__WORK REQUIRED__: Going through the material below, please gather all lines with the word "Local" in them.

__EXTRACTED INFORMATION__:
(* ===== verification/Fixtures.v ===== *)
(** A concrete machine for the witnesses: a file system that holds the secrets
    of a development deployment, and the parameters of the model. *)
From S2P Require Import Prelude GoStrings Settings Os Json Secrets Policies Endpoints Config EnvFile.

Local Open Scope string_scope.
Local Open Scope Z_scope.

Definition dq : string := String "034" "".

(** A key of 32 zero bytes. *)
Definition zero_key : string := "AAAAAAAAAAAAAAAAAAAAAAAAAAAAAAAAAAAAAAAAAAA=".

Definition json_string (s : string) : string := dq +:+ s +:+ dq.
Definition json_field (name value : string) : string := json_string name +:+ ":" +:+ value.

Definition ring_json (extra : string) : string :=
  "{" +:+ json_field "version" "1" +:+ "," +:+ extra +:+
  json_field "active_key_id" (json_string "k1") +:+ "," +:+
  json_field "keys" ("[{" +:+ json_field "key_id" (json_string "k1") +:+ "," +:+
                     json_field "key" (json_string zero_key) +:+ "}]") +:+ "}".

Definition provider_json : string := ring_json (json_field "expected_epoch" "7" +:+ ",").

Definition redis_secret : string := "0123456789abcdefghijklmnopqrstuvwxyz".

Definition secret_files : list (string * string) := [
  ("/run/secrets/postgres_cluster_admin_password", "admin-password");
  ("/run/secrets/postgres_migration_password", "migration-password");
  ("/run/secrets/postgres_gateway_password", "gateway-password" +:+ String "010" "");
  ("/run/secrets/postgres_control_plane_password", "control-password");
  ("/run/secrets/postgres_worker_password", "worker-password");
  ("/run/secrets/redis_password", redis_secret);
  ("/run/secrets/redis_url", "redis://:" +:+ redis_secret +:+ "@redis:6379/0");
  ("/run/secrets/provider_master_keyring", provider_json);
  ("/run/secrets/api_key_pepper_ring", ring_json "");
  ("/run/secrets/session_secret", zero_key);
  ("/run/secrets/csrf_secret_ring", ring_json "");
  ("/run/secrets/bootstrap_password", "correct horse battery staple")].

(** Regular files of mode 0600, one inode each; reading never fails. *)
Definition file_of (files : list (string * string)) (path : string) : option (FileInfo * File) :=
  '(i, (_, content)) ← list_find (λ e, fst e = path) files;
  let info := {| fi_mode := 384; fi_dev := 1; fi_ino := Z.of_nat i; fi_size := len content |} in
  Some (info, {| f_stat := Some info; f_content := content; f_fault := None; f_close := Ok tt |}).

Definition machine (files : list (string * string)) (environ : list string) : OS := {|
  GOOS := "linux";
  Environ := environ;
  Lstat path := fst <$> file_of files path;
  Stat path := fst <$> file_of files path;
  Open path := snd <$> file_of files path;
  ReadDir _ := None |}.

Definition dev_machine : OS := machine secret_files [].

(** Accept a text that is an address already. *)
Definition plain_mail : MailParser := {|
  ParseAddress s := if contains_byte "@" s then Some s else None |}.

__WRITTEN RESPONSE__:
Local Open Scope string_scope.
Local Open Scope Z_scope.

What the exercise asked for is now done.